Cadáver exquisito (Ignacio del Valle > Juan Aparicio Belmonte >  Javier Puebla)

SEGUNDA PARTE

Por Juan Aparicio Belmonte (leer entrevista)

...Cuando llegó la policía yo seguía empalmado. Razones no me faltaron para ello. El jefe de los policías era en realidad una jefa, una inspectora que estaba buenísima. Llevaba coleta, una blusa blanca desabotonada más de tres botones, que permitía vislumbrar unas tetas firmes cuando la inspectora se agachaba, y poseía un culo imponente, apretado en el pantalón vaquero.
—¿Es eso normal? —le preguntó al forense.
—¿El qué? ¿La lividez?…
—La erección.
Se notaba a la legua que no se llevaban bien. Suele ocurrir. Yo tampoco me llevaba bien con la mayoría de mis compañeras de trabajo. Decían que era muy brusco, poco dado a interesarme por sus problemas anales, un rompedor. Pero la fama cuesta, como decían en aquella serie de bailarines, y uno la obtiene como buenamente puede. No vale solo con atesorar la herramienta y que funcione, el porno también es cine, hay que tener maneras de actor. Elegir un papel que no tengan otros, como en la vida misma. El mío era el de bestia, el de animal hispano, el de torero con ganas de hundir su espada en lo que se le pusiera por delante, como si ahí debajo tuviera un cuerno robado a uno de los astifinos muertos en el ruedo de mi leyenda. Normalmente embestía a chichimonis apretados y enrojecidos previamente por mis ardorosos lametazos, para luego pasar a cualquier otro agujero que sirviera como reclamo. Nadie como yo para el cunnilingus, como atestiguaban los premios recibidos en Estados Unidos, la meca de todo cine, también del mío.
—Ya bajará —dijo el forense, eludiendo una respuesta directa—. Es cuestión de tiempo.
Estaba tan sorprendido de mi erección como la propia inspectora, era notorio, pero la rivalidad laboral le hacía eludir su responsabilidad y no lo reconoció.
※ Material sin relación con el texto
(** X10: a null onNodeCreated is treated as an absent one: the wrapped hook
    calls nothing, writes the title and the two colours, and returns
    undefined. *)
Theorem null_hook_is_skipped (nodeType : NodeType _) (nodeData : NodeData _)
    (type_name title color bgcolor : string) :
  (type_name, (title, color, bgcolor)) ∈ styles →
  name nodeData = VStr type_name →
  onNodeCreated (prototype nodeType) = Data VNull →
  ∃ wrapped,
    onNodeCreated (prototype (beforeRegisterNodeDef nodeType nodeData))
      = Function wrapped
    ∧ ∀ arguments this,
        wrapped arguments this
        = (Normal VUndefined, decorate title color bgcolor this).
Proof.
  intros Hstyle Hname Hnull.
  destruct (beforeRegisterNodeDef_styled nodeType nodeData _ _ _ _ Hstyle Hname)
    as (wrapped & Hinstalled & Hruns).
  exists wrapped. split; [done |].
  intros arguments this. by rewrite Hruns, Hnull.
Qed.

(** X11: the wrapped hook writes nothing but title, color and bgcolor: when
    an invocation returns, every other property of the node is as the
    pre-existing hook left it (as it was, when there is no such hook). *)
Theorem wrapper_writes_three_properties (nodeType : NodeType _)
    (nodeData : NodeData _) (type_name title color bgcolor : string) :
  (type_name, (title, color, bgcolor)) ∈ styles →
  name nodeData = VStr type_name →
  ∃ wrapped,
    onNodeCreated (prototype (beforeRegisterNodeDef nodeType nodeData))
      = Function wrapped
    ∧ ∀ arguments this result this',
        wrapped arguments this = (Normal result, this') →
        ∃ this0,
          optional_apply (onNodeCreated (prototype nodeType)) arguments this
            = (Normal result, this0)
          ∧ ∀ P, P ≠ "title" → P ≠ "color" → P ≠ "bgcolor" →
              this' !! P = this0 !! P.
Proof.
  intros Hstyle Hname.
  destruct (beforeRegisterNodeDef_styled nodeType nodeData _ _ _ _ Hstyle Hname)
    as (wrapped & Hinstalled & Hruns).
  exists wrapped. split; [done |].
  intros arguments this result this'. rewrite Hruns.
  destruct (optional_apply _ arguments this) as [[r|e] this0]; [| done].
  intros [= <- <-]. exists this0. split; [done |].
  intros P Ht Hc Hb. by apply decorate_lookup_other.
Qed.

(** X12: registering a node type twice wraps the wrapper, and changes
    nothing one can observe: the twice wrapped hook gives, on every
    receiver and arguments, the completion and the node of the once wrapped
    one. *)
Theorem double_registration_is_harmless (nodeType : NodeType _)
    (nodeData : NodeData _) (type_name title color bgcolor : string) :
  (type_name, (title, color, bgcolor)) ∈ styles →
  name nodeData = VStr type_name →
  ∃ once twice,
    onNodeCreated (prototype (beforeRegisterNodeDef nodeType nodeData))
      = Function once
    ∧ onNodeCreated
        (prototype (beforeRegisterNodeDef
                      (beforeRegisterNodeDef nodeType nodeData) nodeData))
      = Function twice
    ∧ ∀ arguments this, twice arguments this = once arguments this.
Proof.
  intros Hstyle Hname.
  destruct (beforeRegisterNodeDef_styled nodeType nodeData _ _ _ _ Hstyle Hname)
    as (once & Honce & Hruns1).
  destruct (beforeRegisterNodeDef_styled
              (beforeRegisterNodeDef nodeType nodeData) nodeData _ _ _ _
              Hstyle Hname) as (twice & Htwice & Hruns2).
  exists once, twice. split; [done |]. split; [done |].
  intros arguments this. rewrite Hruns2, Honce. cbn [optional_apply].
  rewrite Hruns1.
  destruct (optional_apply _ arguments this) as [[r|e] this0]; [| done].
  by rewrite decorate_idempotent.
Qed.

End Wrapping.

(** * Runs of the further properties *)

Lemma megapixel_message_lines_witness :
  ∃ lines,
    megapixelReducerMessage (megapixel_detail reduced_event)
      = Normal (megapixel_header reduced_event +:+ lines_text lines)
    ∧ length lines = 1
    ∧ lines !! 0
      = Some "Image 1: 3840x2160 → 1884x1060 (2.0MP) [scale: 0.491]".
Proof.
  destruct (megapixel_message_lines reduced_event)
    as (lines & Hmessage & Hlength & Hlines).
  exists lines. split; [exact Hmessage |]. split; [exact Hlength |].
  exact (Hlines 0 _ eq_refl).
Defined.

Lemma sequence_is_required_witness :
  resizeInfoHandler (CustomEvent text_sequence_detail) [] = (Throw TypeError, [])
  ∧ megapixelReducerHandler (CustomEvent text_sequence_detail) []
    = (Throw TypeError, []).
Proof.
  apply (sequence_is_required text_sequence_detail []).
  intros items. discriminate.
Defined.

Lemma original_megapixels_is_required_witness :
  megapixelReducerHandler (CustomEvent text_megapixels_detail) []
  = (Throw TypeError, []).
Proof.
  apply (original_megapixels_is_required text_megapixels_detail []).
  intros n. discriminate.
Defined.

Lemma null_entry_throws_witness :
  resizeInfoHandler (CustomEvent null_entry_detail) [] = (Throw TypeError, [])
  ∧ megapixelReducerHandler (CustomEvent null_entry_detail) []
    = (Throw TypeError, []).
Proof.
  apply (null_entry_throws null_entry_detail [VNull] [] eq_refl).
  left. left.
Defined.

Lemma unchanged_entry_mentions_unchanged :
  Forall (λ x, ∃ s, m_new x = Some s ∧ contains s "unchanged") [unchanged_entry].
Proof.
  constructor; [| constructor]. exists "unchanged". split; [reflexivity |].
  by exists EmptyString, EmptyString.
Qed.

Lemma missing_new_throws_after_raw_log_witness :
  resizeInfoHandler
    (CustomEvent (malformed_detail (payload_of [unchanged_entry; entry_without_new])))
    []
  = (Throw TypeError,
     [[VStr "Aspect Ratio Resizer:";
       malformed_detail (payload_of [unchanged_entry; entry_without_new])]]).
Proof.
  apply (missing_new_throws_after_raw_log
           (payload_of [unchanged_entry; entry_without_new])
           [unchanged_entry] [] entry_without_new [] eq_refl
           unchanged_entry_mentions_unchanged eq_refl).
Defined.

Lemma scan_stops_at_first_resized_witness :
  resizeInfoHandler
    (CustomEvent (malformed_detail
       (payload_of [unchanged_entry; resized_entry; entry_without_new]))) []
  = (Normal VUndefined,
     [[VStr "Aspect Ratio Resizer:";
       malformed_detail
         (payload_of [unchanged_entry; resized_entry; entry_without_new])];
      [VStr ("Aspect Ratio Resizer Results:" +:+ LF
               +:+ "Constraints: width" +:+ LF
               +:+ "Resize Mode: undefined" +:+ LF
               +:+ "Width Enabled: undefined" +:+ LF
               +:+ "Height Enabled: undefined" +:+ LF
               +:+ "Batch Size: undefined" +:+ LF +:+ LF
               +:+ "Image 1: 800x600 → unchanged (scale: 1.000)" +:+ LF
               +:+ "Image 2: 1920x1080 → 1024x576 (scale: 0.533)" +:+ LF
               +:+ "Image 3: 640x480 → undefined (scale: undefined)" +:+ LF)]]).
Proof.
  apply (scan_stops_at_first_resized
           (payload_of [unchanged_entry; resized_entry; entry_without_new])
           [unchanged_entry] [entry_without_new] resized_entry "1024x576" []
           eq_refl unchanged_entry_mentions_unchanged eq_refl).
  by apply not_contains.
Defined.

Lemma non_callable_hook_throws_witness :
  ∃ wrapped,
    onNodeCreated (prototype (beforeRegisterNodeDef numbered_type
                                {| name := VStr "AspectRatioResizer" |}))
      = Function wrapped
    ∧ ∀ arguments this, wrapped arguments this = (Throw TypeError, this).
Proof.
  apply (non_callable_hook_throws numbered_type
           {| name := VStr "AspectRatioResizer" |}
           "AspectRatioResizer" "Aspect Ratio Resizer" "#2a4d3a" "#335544"
           (VNum (3%Z : @number IntegerNumber)) (list_elem_of_here _ _)
           eq_refl eq_refl); discriminate.
Defined.
Lemma outer_loop_prefix (t : tensor E) (f : nat -> nat -> grid E -> result (grid E))
    (F : nat -> nat -> grid E) (k : nat) :
  tensor_wf t ->
  (forall b c, b < k -> c < dimC (tshape t) -> f b c (slice_at t b c) = Ok (F b c)) ->
  for_range k (fun b shuffled =>
      for_range (dimC (tshape t)) (fun c shuffled =>
          g <-- f b c (slice_at shuffled b c) ;; Ok (set_slice shuffled b c g))
        shuffled) t
  = Ok (Tensor (tshape t) (replaced F k 0 (tdata t))).
Proof.
  intros [HB Himg].
  assert (HC : Forall (fun img => length img = dimC (tshape t)) (tdata t)).
  { eapply Forall_impl; [exact Himg|]. by intros img [? _]. }
  induction k as [|k IH]; intros Hf.
  - cbn. rewrite replaced_none. by destruct t.
  - rewrite for_range_S, IH by (intros; apply Hf; lia). cbn [rbind].
    rewrite inner_loop_prefix by (intros; apply Hf; lia).
    f_equal. f_equal. by apply replaced_next_row.
Qed.

(** When every slice function succeeds, the loop replaces every slice. *)
Lemma slice_loop_ok (t : tensor E) (f : nat -> nat -> grid E -> result (grid E))
    (F : nat -> nat -> grid E) :
  tensor_wf t ->
  (forall b c, b < dimB (tshape t) -> c < dimC (tshape t) ->
     f b c (slice_at t b c) = Ok (F b c)) ->
  slice_loop t f
  = Ok (Tensor (tshape t) (imap (fun b img => imap (fun c _ => F b c) img) (tdata t))).
Proof.
  intros Hwf Hf. unfold slice_loop.
  rewrite (outer_loop_prefix t f F _ Hwf) by (intros; by apply Hf).
  f_equal. f_equal. apply replaced_all. by destruct Hwf.
Qed.

(** The first failing slice function ends the loop with its exception. *)
Lemma slice_loop_raise (t : tensor E) (f : nat -> nat -> grid E -> result (grid E))
    (F : nat -> nat -> grid E) (b0 c0 : nat) (e : exn) :
  tensor_wf t ->
  b0 < dimB (tshape t) -> c0 < dimC (tshape t) ->
  (forall b c, c < dimC (tshape t) -> b < b0 \/ (b = b0 /\ c < c0) ->
     f b c (slice_at t b c) = Ok (F b c)) ->
  f b0 c0 (slice_at t b0 c0) = Raise e ->
  slice_loop t f = Raise e.
Proof.
  intros Hwf Hb0 Hc0 Hf He. unfold slice_loop.
  apply (for_range_raise_from _ (S b0)); [|lia].
  rewrite for_range_S, (outer_loop_prefix t f F b0 Hwf)
    by (intros; apply Hf; lia).
  cbn [rbind].
  apply (for_range_raise_from _ (S c0)); [|lia].
  rewrite for_range_S, inner_loop_prefix by (intros; apply Hf; lia).
  cbn [rbind]. rewrite slice_at_replaced.
  replace (slice_at (Tensor (tshape t) (tdata t)) b0 c0) with (slice_at t b0 c0)
    by reflexivity.
  rewrite He. reflexivity.
Qed.

Lemma slice_at_imap (sh : shape) (data : list (list (grid E)))
    (F : nat -> nat -> grid E) (b c : nat) (g : grid E) :
  data !! b ≫= (fun img => img !! c) = Some g ->
  slice_at (Tensor sh (imap (fun b img => imap (fun c _ => F b c) img) data)) b c
  = F b c.
Proof.
  intros Hg. unfold slice_at. cbn [tdata]. rewrite list_lookup_imap.
  destruct (data !! b) as [img|]; [|discriminate]. cbn [mbind option_bind] in *.
  osimpl. rewrite list_lookup_imap. cbn [mbind option_bind] in Hg.
  destruct (img !! c); [reflexivity|discriminate].
Qed.

Lemma wf_slice (t : tensor E) (b c : nat) :
  tensor_wf t -> b < dimB (tshape t) -> c < dimC (tshape t) ->
  exists g, tdata t !! b ≫= (fun img => img !! c) = Some g /\
            slice_at t b c = g /\
            grid_wf (dimH (tshape t)) (dimW (tshape t)) g.
Proof.
  intros [HB Himg] Hb Hc.
  destruct (tdata t !! b) as [img|] eqn:Hbl.
  2: { apply lookup_ge_None in Hbl. lia. }
  rewrite Forall_forall in Himg.
  destruct (Himg img) as [HC Hg]; [by eapply list_elem_of_lookup_2|].
  destruct (img !! c) as [g|] eqn:Hcl.
  2: { apply lookup_ge_None in Hcl. lia. }
  exists g. unfold slice_at. rewrite Hbl. osimpl. rewrite Hcl. osimpl.
  repeat split; try reflexivity; rewrite Forall_forall in Hg;
    apply Hg; by eapply list_elem_of_lookup_2.
Qed.
Lemma def_prefix_dispatch_witness :
  let self := {| constants := ∅; current_line := 1;
                 lines := ["{"; "  default -> 1."; "}"] |} in
  lines self !! current_line self = Some "  default -> 1." /\
  Py.startswith "def" (Py.strip "  default -> 1.") = true /\
  parse_constant_declaration "default -> 1." self
    = Raise (InvalidConstantDeclaration 2) /\
  block_loop [] self = Raise (InvalidConstantDeclaration 2) /\
  parse_loop 1 self = Raise (InvalidConstantDeclaration 2).
Proof.
  intros self. split; [reflexivity|]. split; [reflexivity|].
  destruct (def_prefix_dispatch 0 [] self "  default -> 1." eq_refl eq_refl)
    as (_ & _ & H).
  apply H. left. eexists. vm_compute. reflexivity.
Defined.

(** ** Number literals *)

(** C5, as stated, fails: a token of 4301 digits is trimmed, has the
    number syntax and no period, and is neither an integer nor rejected
    with a [ParseError]: [int] raises [ValueError]. *)
Lemma long_integer_is_not_read :
  let value := repeat_char "1" 4301 in
  Py.strip value = value /\
  Py.startswith "[[" value || Py.startswith "{" value
    || Py.startswith "|" value = false /\
  Re.rmatch Re.number_pattern value = Some [] /\
  Py.contains "." value = false /\
  parse_value value ConfigParser_init = Uncaught ValueError.
Proof. vm_compute. done. Qed.

(** C5, amended: a stripped token that is not delimited as text, as an
    inline mapping or as a constant reference is a number literal.  When
    it has the number syntax it is a float, the binary64 number nearest
    to it, if it contains a period; if not, it is an integer when it has
    at most 4300 digits, and with more digits [int] raises [ValueError],
    which is not a [ParseError].  When it has not the number syntax, the
    invalid-number-format error is raised with the token in it. *)
Theorem number_literal (value : string) (self : ConfigParser) :
  Py.strip value = value ->
  Py.startswith "[[" value && Py.endswith "]]" value = false ->
  Py.startswith "{" value && Py.endswith "}" value = false ->
  Py.startswith "|" value && Py.endswith "|" value = false ->
  (ReSpec.number_token value ->
   parse_value value self
     = if Py.contains "." value then Ok (VFloat (Py.float value), self)
       else if Py.count_digits value <=? Py.int_max_str_digits then
         Ok (VInt (if Py.negative value then - Py.digits_value 0 value
                   else Py.digits_value 0 value)%Z, self)
       else Uncaught ValueError) /\
  (~ ReSpec.number_token value ->
   parse_value value self
     = Raise (InvalidNumberFormat value (current_line self + 1))).
Proof.
  intros Hs H1 H2 H3.
  unfold parse_value, Methods.parse_value, Methods.parse_number.
  rewrite H1, H2, H3.
  pose proof (ReFacts.number_pattern_spec value Hs) as Hspec.
  destruct (Re.rmatch Re.number_pattern value) as [g|].
  - split; [|intros Hn; destruct Hn; by apply Hspec].
    intros _. destruct (Py.contains "." value); [done|].
    unfold Py.int. rewrite Nat.ltb_antisym.
    by destruct (Py.count_digits value <=? Py.int_max_str_digits).
  - split; [|done]. intros [g Hg]%Hspec. done.
Qed.

Lemma number_literal_witness :
  (Py.strip "45.67" = "45.67" /\
   parse_value "45.67" ConfigParser_init
     = Ok (VFloat (S754_finite false 6427481093187830 (-47)), ConfigParser_init)) /\
  (Py.strip "-123" = "-123" /\
   parse_value "-123" ConfigParser_init = Ok (VInt (-123), ConfigParser_init)) /\
  (Py.strip "12a" = "12a" /\
   parse_value "12a" ConfigParser_init = Raise (InvalidNumberFormat "12a" 1)).
Proof.
  split; [|split].
  - split; [reflexivity|].
    destruct (number_literal "45.67" ConfigParser_init) as [H _];
      [reflexivity..|].
    rewrite H; [by vm_compute|].
    exists EmptyString, "45", ".67". repeat split; [by left|]. right. by exists "67".
  - split; [reflexivity|].
    destruct (number_literal "-123" ConfigParser_init) as [H _];
      [reflexivity..|].
    rewrite H; [by vm_compute|].
    exists "-", "123", EmptyString. repeat split; [by right | by left].
  - split; [reflexivity|].
    destruct (number_literal "12a" ConfigParser_init) as [_ H];
      [reflexivity..|].
    apply H. intros Hn.
    apply (ReFacts.number_pattern_spec "12a" eq_refl) in Hn.
    destruct Hn as [g Hg]. vm_compute in Hg. discriminate Hg.
Defined.

(** ** Constant references *)

Lemma parse_reference name self :
  parse_value ("|" ++ name ++ "|") self
    = match constants self !! name with
      | Some v => Ok (v, self)
      | None => Raise (UndefinedConstant name (current_line self + 1))
      end.
Proof.
  unfold parse_value, Methods.parse_value, Methods.parse_constant.
  change ("|" ++ name ++ "|") with (String "|" (name ++ "|")).
  rewrite slice_delimited.
  change (String "|" (name ++ "|")) with (String "|" name ++ "|").
  rewrite endswith_app. simpl. by destruct (constants self !! name).
Qed.

Lemma declaration_inv line self self1 :
  parse_constant_declaration line self = Ok self1 ->
  exists name token v,
    declaration_of line = Some (name, token) /\
    parse_value token self = Ok (v, self) /\
    self1 = advance (set_constant name v self).
Proof.
  intros (groups & v & Hg & Hv & ->)%parse_constant_declaration_inv.
  unfold declaration_of. rewrite Hg. eauto 6.
Qed.

(** A matching declaration line parses its value token and binds the
    name to the result. *)
Lemma declaration_unfold line name token self :
  declaration_of line = Some (name, token) ->
  parse_constant_declaration line self
    = bind (parse_value token self) (fun '(v, self1) =>
        Ok (advance (set_constant name v self1))).
Proof.
  unfold declaration_of, parse_constant_declaration,
    Methods.parse_constant_declaration.
  destruct (Re.rmatch Re.constant_pattern line) as [groups|]; [|done].
  by intros [= <- <-].
Qed.

(** C6: a reference to [name] gives the value the table holds for it,
    and raises the undefined-constant error when the table has none.  A
    declaration line for [name] parses its value token and binds [name]
    to the result in the table of [self]: when the token parses to [v]
    the declaration succeeds and every reference to [name] after it
    gives [v], whatever was bound before; a declaration of another name
    leaves the binding of [name] as it was. *)
Theorem constant_reference (name : string) (self : ConfigParser) :
  parse_value ("|" ++ name ++ "|") self
    = match constants self !! name with
      | Some v => Ok (v, self)
      | None => Raise (UndefinedConstant name (current_line self + 1))
      end /\
  (forall line token self1,
     declaration_of line = Some (name, token) ->
     parse_constant_declaration line self = Ok self1 ->
     exists v, parse_value token self = Ok (v, self) /\
       parse_value ("|" ++ name ++ "|") self1 = Ok (v, self1)) /\
  (forall line other token self1,
     declaration_of line = Some (other, token) -> other <> name ->
     parse_constant_declaration line self = Ok self1 ->
     constants self1 !! name = constants self !! name) /\
  (forall line token,
     declaration_of line = Some (name, token) ->
     parse_constant_declaration line self
       = bind (parse_value token self) (fun '(v, self1) =>
           Ok (advance (set_constant name v self1)))) /\
  (forall line token v,
     declaration_of line = Some (name, token) ->
     parse_value token self = Ok (v, self) ->
     let self1 := advance (set_constant name v self) in
     parse_constant_declaration line self = Ok self1 /\
     parse_value ("|" ++ name ++ "|") self1 = Ok (v, self1) /\
     forall other, other <> name ->
       constants self1 !! other = constants self !! other).
Proof.
  split; [apply parse_reference|]. split; [|split; [|split]].
  - intros line token self1 Hd
      (name' & token' & v & Hd' & Hv & ->)%declaration_inv.
    rewrite Hd in Hd'. injection Hd' as <- <-.
    exists v. split; [done|]. rewrite parse_reference. simpl.
    by rewrite lookup_insert_eq.
  - intros line other token self1 Hd Hne
      (name' & token' & v & Hd' & Hv & ->)%declaration_inv.
    rewrite Hd in Hd'. injection Hd' as <- <-. simpl.
    by rewrite lookup_insert_ne.
  - intros line token. apply declaration_unfold.
  - intros line token v Hd Hv self1. split; [|split].
    + by rewrite (declaration_unfold _ _ _ _ Hd), Hv.
    + rewrite parse_reference. subst self1. simpl.
      by rewrite lookup_insert_eq.
    + intros other Hne. subst self1. simpl. by rewrite lookup_insert_ne.
Qed.

Lemma constant_reference_witness :
  let self0 := ConfigParser_init in
  let self1 := advance (set_constant "CONST" (VInt 100) self0) in
  let self2 := advance (set_constant "CONST" (VInt 200) self1) in
  parse_value "|CONST|" self0 = Raise (UndefinedConstant "CONST" 1) /\
  (declaration_of "def CONST = 100;" = Some ("CONST", "100") /\
   parse_value "100" self0 = Ok (VInt 100, self0) /\
   parse_constant_declaration "def CONST = 100;" self0 = Ok self1 /\
   parse_value "|CONST|" self1 = Ok (VInt 100, self1)) /\
  (declaration_of "def CONST = 200;" = Some ("CONST", "200") /\
   parse_value "200" self1 = Ok (VInt 200, self1) /\
   parse_constant_declaration "def CONST = 200;" self1 = Ok self2 /\
   parse_value "|CONST|" self2 = Ok (VInt 200, self2)) /\
  parse_value "|OTHER|" self2 = Raise (UndefinedConstant "OTHER" 3).
Proof.
  intros self0 self1 self2.
  destruct (constant_reference "CONST" self0) as (R0 & _ & _ & _ & D0).
  destruct (constant_reference "CONST" self1) as (_ & _ & _ & _ & D1).
  destruct (constant_reference "OTHER" self2) as (R2 & _).
  assert (declaration_of "def CONST = 100;" = Some ("CONST", "100")) as E0
    by reflexivity.
  assert (parse_value "100" self0 = Ok (VInt 100, self0)) as V0
    by reflexivity.
  assert (declaration_of "def CONST = 200;" = Some ("CONST", "200")) as E1
    by reflexivity.
  assert (parse_value "200" self1 = Ok (VInt 200, self1)) as V1
    by reflexivity.
  destruct (D0 _ _ _ E0 V0) as (P0 & Q0 & _).
  destruct (D1 _ _ _ E1 V1) as (P1 & Q1 & _).
  split; [exact R0|]. split; [by repeat split|]. split; [by repeat split|].
  exact R2.
Defined.
Lemma getTotalItems_remove (item : Item) (cart : list Item) :
  List.NoDup (ids cart) ->
  In item cart ->
  getTotalItems (removeFromCart (id (product item)) cart)
    = getTotalItems cart - quantity item.
Proof.
  unfold removeFromCart.
  induction cart as [|x cart IH]; intros Hids Hin; [destruct Hin|].
  cbn [ids List.map] in Hids. apply List.NoDup_cons_iff in Hids.
  destruct Hids as [Hx Hids]. cbn [List.filter].
  rewrite getTotalItems_cons.
  destruct Hin as [->|Hin].
  - unfold same_id at 1. rewrite Z.eqb_refl. cbn [negb].
    assert (Hrest :
      List.filter (fun x => negb (same_id (id (product item)) x)) cart
        = cart).
    { clear IH Hids. induction cart as [|y cart IH]; [reflexivity|].
      cbn [List.filter]. unfold same_id at 1.
      destruct (id (product y) =? id (product item)) eqn:Heq; cbn [negb].
      - apply Z.eqb_eq in Heq. exfalso. apply Hx. left. exact Heq.
      - f_equal. apply IH. intros H. apply Hx. now right. }
    rewrite Hrest. lia.
  - assert (Hne : same_id (id (product item)) x = false).
    { unfold same_id. apply Z.eqb_neq. intros Heq. apply Hx.
      rewrite Heq. unfold ids. apply List.in_map_iff. now exists item. }
    rewrite Hne. cbn [negb]. rewrite getTotalItems_cons, (IH Hids Hin). lia.
Qed.

(** X27. Adding a product raises the number of items by exactly one,
    in a cart whose lines have distinct ids: when the cart has a line of
    the product the lines keep their ids, and when it has none a line
    with quantity 1 is appended. *)
Theorem X27_addToCart_adds_one_item (p : Product) (cart : list Item) :
  List.NoDup (ids cart) ->
  getTotalItems (addToCart p cart) = getTotalItems cart + 1 /\
  (In (id p) (ids cart) -> ids (addToCart p cart) = ids cart) /\
  (~ In (id p) (ids cart) -> addToCart p cart = (cart ++ [mkItem p 1])%list).
Proof.
  intros Hids. unfold addToCart.
  destruct (List.find (same_id (id p)) cart) as [found|] eqn:Hfind.
  - apply List.find_some in Hfind. destruct Hfind as [Hin Hsame].
    unfold same_id in Hsame. apply Z.eqb_eq in Hsame.
    split; [|split].
    + rewrite <- Hsame.
      rewrite (getTotalItems_map_quantity (fun x => quantity x + 1) found
                 cart Hids Hin).
      lia.
    + intros _. apply ids_map_quantity.
    + intros Hout. exfalso. apply Hout. rewrite <- Hsame.
      unfold ids. apply List.in_map_iff. now exists found.
  - split; [|split].
    + unfold getTotalItems. rewrite List.fold_left_app. cbn [fold_left].
      reflexivity.
    + intros Hin. exfalso. now apply (find_same_id_none _ _ Hfind).
    + reflexivity.
Qed.
(** *** [AssetsControl.get] *)

Definition AssetsControl_get (listening : bool) (command : string)
    (st : ZmqPublisher.state) (viewer : list string)
    : (ZmqPublisher.state * list string) * result response :=
  let (st1, publisher) := ZmqPublisher.get_instance st in
  (ZmqPublisher.send_to_viewer listening publisher command st1 viewer,
   Ok {| payload := Text "Asset switched"; status := 200 |}).

(** A run of control requests, each with whether the viewer was listening
    at the time. *)
Fixpoint control_session (requests : list (bool * string))
    (st : ZmqPublisher.state) (viewer : list string)
    : ZmqPublisher.state * list string :=
  match requests with
  | [] => (st, viewer)
  | (listening, command) :: rest =>
      let out := AssetsControl_get listening command st viewer in
      control_session rest out.1.1 out.1.2
  end.

(** *** [is_up_to_date] *)

(** [settings.get_configdir()] *)
Variable configdir : string.
(** [git('rev-parse', 'HEAD').stdout], or the exception of the call *)
Variable git_rev_parse_HEAD : result string.

(** Lines 66-93.  The store holds regular files only, so [path.exists]
    is [path.isfile] on it.  The files of the model can all be read, so
    the [except] of the source is met only through a file that has
    gone. *)
Definition is_up_to_date (fs : filesystem) : result bool :=
  let sha_file := posixpath.join configdir "latest_screenly_sha" in
  if negb (os.isfile fs sha_file) then Ok true else
  let latest_sha :=
    match fs !! sha_file with
    | Some content => Some (PyStr.strip (String.string_of_list_byte content))
    | None => None
    end in
  match latest_sha with
  | Some sha =>
      if negb (String.eqb sha "") then
        bind git_rev_parse_HEAD (fun stdout =>
        Ok (String.eqb (PyStr.strip stdout) sha))
      else Ok true
  | None => Ok true
  end.

(** *** [ResetWifiConfig.get] *)

(** [getenv('HOME')] *)
Variable HOME : option string.

(** Lines 653-660.  [path.join] of no directory has no string to work
    on. *)
Definition ResetWifiConfig_get : io response :=
  match HOME with
  | None => raise AttributeError
  | Some home =>
      let file_path := posixpath.join home ".screenly/initialized" in
      fun fs =>
        if os.isfile fs file_path then
          match os.remove file_path fs with
          | Ok fs' => (fs', Ok {| payload := Text ""; status := 204 |})
          | Raise e => (fs, Raise e)
          end
        else (fs, Ok {| payload := Text ""; status := 204 |})
  end.

(** *** [PlaylistOrder.post] *)

(** [lib.assets_helper.save_ordering(conn, ids)] *)
Variable save_ordering : list string -> list asset -> list asset * result unit.

(** [request.form.get('ids', '').split(',')] *)
Definition playlist_ids (form : gmap string string) : list string :=
  split "," (default EmptyString (form !! "ids")).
De pronto, yo ya no estaba rodeado de ninfas eslavas, sino de policías españoles uniformados y adustos, pero mis ojos de muerto, aunque estáticos en las cuencas oculares, contemplaban a la inspectora sin perder detalle. Si estuviera vivo le haría saber lo que es un tío con dos pelotas, me dije. Le haría gritar como nunca, le haría confundir esa frontera tan delgada que separa el dolor del placer extremo.
—Y un cuerno… Esto no es normal… —dijo la inspectora—. Que sepas que es el noveno cadáver que aparece así en apenas tres días.
—¿Así? ¿Cómo?
—Cuerpo frío, miembro erecto, que hay que explicarlo todo.
El forense me tocó el cuello como si quisiera comprobar la marca de alguna soga. Dice la leyenda que los ahorcados eyaculan y yo no fui el único en intuir que por ahí iban sus pesquisas.
—Es evidente que no ha muerto por ahorcamiento… —aseguró la inspectora, humillándolo delante del resto de policías—. Ha sido un veneno… Hay que saber cuál… ¿Puedes averiguarlo o tengo que pedir ayuda como siempre?
—Váyase por ahí —respondió el forense con timidez, casi en un susurro.
Pude sentir el rencor con que miraba a la inspectora.
Noté que los policías reparaban en mi bandera. Sus comentarios eran más de envidia que de admiración, por eso abundaban las bromas de mal gusto. Pude escuchar también a mi director. Claramente enfarlopado, le pedía al juez que le dejara hacer una última toma en la habitación del crimen, que tenía entre manos una producción en 3D y había muchísimo dinero en juego, que por favor lo entendiera, que estaba dispuesto a pagar lo que fuera.
—Usted lo que quiere es hacer una escena con el muerto… Ni hablar… Y como siga intentando sobornarme, acaba en la cárcel.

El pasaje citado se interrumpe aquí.